* What is needed
Search the material for the string "unfold", then show every line where it turns up.

* Exercise material
(* ===== verification/Execution.v ===== *)
(** * Executions of the executable cluster

    The in-memory server of [MemServer] answers as the server of [System] may, so what it
    does with a sequence of reconciles is an execution of the system.  This makes concrete
    reachable states: the theorems about the system are not about nothing. *)

From S2P Require Import Prelude GoLib Names Kube Effects MemServer Scenario Inventory PodClient.
From S2P Require Import Pods Kueue GPULeaseController GPULeaseFacts LeaseLifecycle.
From S2P Require Import WarmPoolController WarmPoolFacts Protocol System.

(** The executable server's leases are the stored ones. *)
Record abstracts (m : Mem) (a : Api) : Prop := {
  abs_leases : m_leases m = api_store a;
  abs_version : m_rv m = api_next a;
  abs_past n l : api_store a !! n = Some l → l ∈ api_past a ∧ lease_Name l = n;
}.

Lemma commit_abstracts m a l :
  abstracts m a →
  abstracts (set_leases m
    (if bool_decide (is_Some (lease_DeletionTimestamp l) ∧ lease_Finalizers l = [])
     then delete (lease_Name l) (m_leases m) else <[ lease_Name l := l ]> (m_leases m))) (commit a l).
Proof.
  intros [Hl Hv Hp]. split; simpl; [by rewrite Hl|by rewrite Hv|].
  intros n l'. case_bool_decide.
  - intros [_ H']%lookup_delete_Some. apply Hp in H' as [? ?]. set_solver.
  - intros [[<- <-]|[_ H']]%lookup_insert_Some; [set_solver|]. apply Hp in H' as [? ?]. set_solver.
Qed.

Lemma create_call m a l :
  abstracts m a → ∃ a', write_answer (created l) a (mem_create_lease l m).1 a' ∧
    abstracts (mem_create_lease l m).2 a'.
Proof.
  intros Hm. unfold mem_create_lease. destruct (m_leases m !! lease_Name l) eqn:E; simpl; [by eauto|].
  rewrite (abs_version _ _ Hm). rewrite (abs_leases _ _ Hm) in E. eexists. split; [split; [done|by eauto]|].
  apply (commit_abstracts m a (stored_lease _ _ _ None _ l _) Hm).
Qed.

Lemma write_call m a l f :
  abstracts m a → (∀ old, lease_Name old = lease_Name l → lease_Name (f old) = lease_Name l) →
  ∃ a', write_answer (written f l) a (mem_write_lease l f m).1 a' ∧
    abstracts (mem_write_lease l f m).2 a'.
Proof.
  intros Hm Hf. unfold mem_write_lease.
  destruct (m_leases m !! lease_Name l) as [old|] eqn:E; simpl; [|by eauto].
  rewrite (abs_leases _ _ Hm) in E. destruct (abs_past _ _ Hm _ _ E) as [_ Hn].
  destruct (bool_decide (lease_ResourceVersion old = _)) eqn:Ev; simpl; [|by eauto]. reflect_bools.
  exists (commit a (f old)). pose proof (commit_abstracts m a (f old) Hm) as Hc. rewrite (Hf old Hn) in Hc.
  destruct (bool_decide (is_Some _ ∧ _)); (split; [by exists old|done]).
Qed.

Lemma delete_call m a l :
  abstracts m a → ∃ a',
    match (mem_delete_lease l m).1 with
    | Ok _ => deleted (lease_Name l) a a'
    | Err _ => a' = a ∨ deleted (lease_Name l) a a'
    end ∧ abstracts (mem_delete_lease l m).2 a'.
Proof.
  intros Hm. unfold mem_delete_lease.
  destruct (m_leases m !! lease_Name l) as [old|] eqn:E; simpl; [|by eauto].
  rewrite (abs_leases _ _ Hm) in E. destruct (abs_past _ _ Hm _ _ E) as [_ Hn].
  destruct (bool_decide (lease_Finalizers old = [])) eqn:Ef; simpl.
  - eexists. split; [exists old; rewrite Ef; by eauto|]. destruct Hm as [Hl Hv Hp].
    split; simpl; [by rewrite Hl|by rewrite Hv|]. intros n l' [_ H']%lookup_delete_Some. by apply Hp.
  - destruct (lease_DeletionTimestamp old) eqn:Ed; simpl.
    + exists a. split; [|done]. exists old. rewrite Ef, Ed. by eauto.
    + exists (commit a (marked_deleted (api_next a) old (m_now m))). split.
      * exists old. rewrite Ef, Ed. by eauto.
      * pose proof (commit_abstracts m a (marked_deleted (api_next a) old (m_now m)) Hm) as Hc.
        simpl in Hc. rewrite bool_decide_eq_false_2 in Hc by (reflect_bools; naive_solver).
        by rewrite (abs_version _ _ Hm), <-Hn.
Qed.

(** Only the leases matter. *)
Lemma abstracts_world m m' a :
  m_leases m' = m_leases m → m_rv m' = m_rv m → abstracts m a → abstracts m' a.
Proof. intros Hl Hv [? ? ?]. split; [congruence|congruence|done]. Qed.

Lemma map_values_elem (m : gmap string GPULease) l : l ∈ map_values m → ∃ n, m !! n = Some l.
Proof.
  unfold map_values. intros ([n l'] & -> & H)%list_elem_of_fmap. exists n. by apply elem_of_map_to_list in H.
Qed.

Lemma mem_answer_call {R} (e : Eff R) m a :
  abstracts m a → ∃ a', api_call e a (mem_answer e m).1 a' ∧ abstracts (mem_answer e m).2 a'.
Proof.
  intros Hm. destruct e; cbn [mem_answer api_call];
    try (exists a; split; [done|]; by apply (abstracts_world m)).
  - exists a. split; [|done]. split; [done|]. simpl. rewrite (abs_leases _ _ Hm).
    destruct (api_store a !! name) as [l|] eqn:E; simpl; [|done]. by apply (abs_past _ _ Hm).
  - exists a. split; [|done]. split; [done|]. simpl. rewrite (abs_leases _ _ Hm).
    apply Forall_forall. intros l [n Hl]%map_values_elem. by apply (abs_past _ _ Hm) in Hl as [? _].
  - by apply create_call.
  - rewrite (abs_version _ _ Hm). by apply write_call.
  - rewrite (abs_version _ _ Hm). by apply write_call.
  - by apply delete_call.
  - exists a. split; [by destruct (mem_patch_pod orig new m)|].
    unfold mem_patch_pod. destruct (m_pods m !! _); [|done]. by apply (abstracts_world m).
  - exists a. split; [done|]. destruct (m_workloads m !! (wl_Namespace w, wl_Name w)); [done|].
    by apply (abstracts_world m).
  - exists a. split; [done|]. destruct (m_workloads m !! (ns, name)); [|done]. by apply (abstracts_world m).
  - exists a. split; [done|]. destruct (FakeClient_Activate _ _ _). by apply (abstracts_world m).
  - exists a. split; [done|]. destruct (FakeClient_Release _ _). by apply (abstracts_world m).
Qed.

Lemma mem_server_call {R} (e : Eff R) m a :
  abstracts m a → ∃ a', api_call e a (mem_server R e m).1 a' ∧ abstracts (mem_server R e m).2 a'.
Proof.
  intros Hm. unfold mem_server. destruct (m_faults m) as [|[err|] fs]; [by apply mem_answer_call| |].
  - exists a. split; [|by apply (abstracts_world m)]. destruct e; simpl; by auto.
  - apply mem_answer_call. by apply (abstracts_world m).
Qed.

Section Execution.
Context (rl : GPULeaseReconciler) (rw : WarmPool.WarmPoolReconciler).

(** Running one of the reconciles under way to its end is an execution, on any server whose
    leases are those of an executable cluster and whose calls are those of the system. *)
Definition serves_api {S} (srv : Server S) (mem : S → Mem) : Prop :=
  ∀ R (e : Eff R) s a, abstracts (mem s) a →
    ∃ a', api_call e a (srv R e s).1 a' ∧ abstracts (mem (srv R e s).2) a'.

Lemma mem_serves_api : serves_api mem_server id.
Proof. intros R e m a. apply mem_server_call. Qed.

Lemma run_execution {S} (srv : Server S) mem (p : Prog (result CtrlResult)) i m s :
  serves_api srv mem → sys_runs s !! i = Some p → abstracts (mem m) (sys_api s) →
  ∃ s', rtc (sys_step rl rw) s s' ∧ abstracts (mem (run srv p m).2) (sys_api s').
Proof.
  intros Hsrv. revert m s. induction p as [res|R e k IH]; intros m s Hi Hm; cbn [run]; [by eauto using rtc_refl|].
  destruct (Hsrv R e m _ Hm) as (a' & Hc & Hm').
  destruct (srv R e m) as [r m'] eqn:E. cbn [fst snd] in *.
  destruct (IH r m' {| sys_api := a'; sys_runs := <[ i := k r ]> (sys_runs s) |}) as (s' & Hs & Ha).
  - simpl. apply list_lookup_insert_eq. by apply lookup_lt_Some in Hi.
  - done.
  - exists s'. split; [|by destruct (run srv (k r) m') as [[? ?] ?]].
    eapply rtc_l; [|exact Hs]. by eapply step_call.
Qed.

(** The same for a reconcile that starts now. *)
Lemma start_execution {S} (srv : Server S) mem (p : Prog (result CtrlResult)) m s :
  serves_api srv mem →
  sys_step rl rw s {| sys_api := sys_api s; sys_runs := sys_runs s ++ [p] |} →
  abstracts (mem m) (sys_api s) →
  ∃ s', rtc (sys_step rl rw) s s' ∧ abstracts (mem (run srv p m).2) (sys_api s').
Proof.
  intros Hsrv Hp Hm. destruct (run_execution srv mem p (length (sys_runs s)) m
    {| sys_api := sys_api s; sys_runs := sys_runs s ++ [p] |}) as (s1 & H1 & Hm1);
    [done|by apply list_lookup_middle|done|]. exists s1. split; [by eapply rtc_l|done].
Qed.

(** A Workload that Kueue has admitted at time [t]. *)
Definition kueue_admits (t : Z) (w : Workload) : Workload :=
  {| wl_Namespace := wl_Namespace w; wl_Name := wl_Name w; wl_CreationTimestamp := wl_CreationTimestamp w;
     wl_OwnerReferences := wl_OwnerReferences w; wl_Spec := wl_Spec w;
     wl_Status := {| wlst_Conditions := [example_condition ConditionAdmitted ConditionTrue "Admitted" t];
                     wlst_Admission := None |} |}.

(** What happens in a scenario: a reconcile runs, somebody deletes a lease, Kueue admits
    the Workloads at a given time, time passes, or the next calls are to fail as given. *)
Inductive Event :=
  | RunLease (name : string)
  | RunPool (ns name : string)
  | Delete (name : string)
  | KueueAdmits (t : Z)
  | Wait (t : Z)
  | Fail (errs : list (option goerror)).

Definition play (m : Mem) (ev : Event) : Mem :=
  match ev with
  | RunLease name => (run mem_server (GPULeaseController.Reconcile rl name) m).2
  | RunPool ns name => (run mem_server (WarmPool.Reconcile rw ns name) m).2
  | Delete name =>
      match m_leases m !! name with Some l => (mem_delete_lease l m).2 | None => m end
  | KueueAdmits t => set_now (set_workloads m (kueue_admits t <$> m_workloads m)) t
  | Wait t => set_now m t
  | Fail errs => set_faults m errs
  end.

Lemma delete_execution l m s :
  abstracts m (sys_api s) →
  ∃ s', rtc (sys_step rl rw) s s' ∧ abstracts (mem_delete_lease l m).2 (sys_api s').
Proof.
  intros Hm. destruct (delete_call m (sys_api s) l Hm) as (a' & Hd & Ha).
  assert (a' = sys_api s ∨ deleted (lease_Name l) (sys_api s) a') as [->|Hd'].
  { destruct (mem_delete_lease l m).1; [by right|done]. }
  - by eauto using rtc_refl.
  - exists {| sys_api := a'; sys_runs := sys_runs s |}. split; [|done]. by eapply rtc_once, step_deleted.
Qed.

Lemma play_execution evs m s :
  abstracts m (sys_api s) →
  ∃ s', rtc (sys_step rl rw) s s' ∧ abstracts (foldl play m evs) (sys_api s').
Proof.
  revert m s. induction evs as [|ev evs IH]; intros m s Hm; simpl; [by eauto using rtc_refl|].
  assert (∃ s1, rtc (sys_step rl rw) s s1 ∧ abstracts (play m ev) (sys_api s1)) as (s1 & H1 & Hm1).
  { destruct ev; cbn [play];
      [by apply (start_execution _ id _ _ _ mem_serves_api (step_lease _ _ _ _))
      |by apply (start_execution _ id _ _ _ mem_serves_api (step_pool _ _ _ _ _))| |..].
    - destruct (m_leases m !! name) as [l|] eqn:El; [|by eauto using rtc_refl].
      by apply (delete_execution l m s).
    - exists s. split; [done|]. by apply (abstracts_world m).
    - exists s. split; [done|]. by apply (abstracts_world m).
    - exists s. split; [done|]. by apply (abstracts_world m). }
  destruct (IH (play m ev) s1 Hm1) as (s2 & H2 & Hm2). exists s2. split; [by etrans|done].
Qed.

(** A scenario that starts without leases ends in a reachable state. *)
Lemma play_reachable evs m :
  m_leases m = ∅ → m_rv m = 1 →
  ∃ s, sys_reachable rl rw s ∧ m_leases (foldl play m evs) = api_store (sys_api s).
Proof.
  intros Hl Hv. destruct (play_execution evs m sys_init) as (s & Hs & Ha).
  - split; simpl; [done|done|]. intros n l. by rewrite lookup_empty.
  - exists s. split; [done|]. by apply abs_leases.
Qed.

End Execution.

(** ** Scenarios *)

(** A cluster with two warm pods and no lease. *)
Definition fresh_cluster : Mem :=
  {| m_leases := ∅;
     m_pods := {[ ("ns", "p0") := example_pod "p0" "n1" "10.0.0.1" StateWarm (900 * Second);
                  ("ns", "p1") := example_pod "p1" "n1" "10.0.0.2" StateWarm (901 * Second) ]};
     m_deployments := {[ ("ns", "app") := example_deployment ]};
     m_nodes := {[ "n1" := example_node "n1" "4" ]};
     m_workloads := ∅; m_flavors := []; m_fake := m_fake mem_empty;
     m_now := 1000 * Second; m_rv := 1; m_faults := [] |}.

Definition example_pool_rec : WarmPool.WarmPoolReconciler :=
  {| WarmPool.wpr_Recorder := true; WarmPool.wpr_Inventory := clientInventory;
     WarmPool.wpr_ResyncPeriod := 0; WarmPool.wpr_FailedLeaseRetention := 0 |}.

(** What the executable cluster makes of a sequence of events. *)
Definition replay (evs : list Event) : Mem := foldl (play example_reconciler example_pool_rec) fresh_cluster evs.

#[export] Instance example_pool_rec_lawful : InventoryLaws (WarmPool.wpr_Inventory example_pool_rec).
Proof. apply clientInventory_laws. Qed.

Lemma replay_reachable evs :
  ∃ s, sys_reachable example_reconciler example_pool_rec s ∧ m_leases (replay evs) = api_store (sys_api s).
Proof. by apply play_reachable. Qed.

* Completed task
  intros Hm. unfold mem_create_lease. destruct (m_leases m !! lease_Name l) eqn:E; simpl; [by eauto|].
  intros Hm Hf. unfold mem_write_lease.
  intros Hm. unfold mem_delete_lease.
  unfold map_values. intros ([n l'] & -> & H)%list_elem_of_fmap. exists n. by apply elem_of_map_to_list in H.
    unfold mem_patch_pod. destruct (m_pods m !! _); [|done]. by apply (abstracts_world m).
  intros Hm. unfold mem_server. destruct (m_faults m) as [|[err|] fs]; [by apply mem_answer_call| |].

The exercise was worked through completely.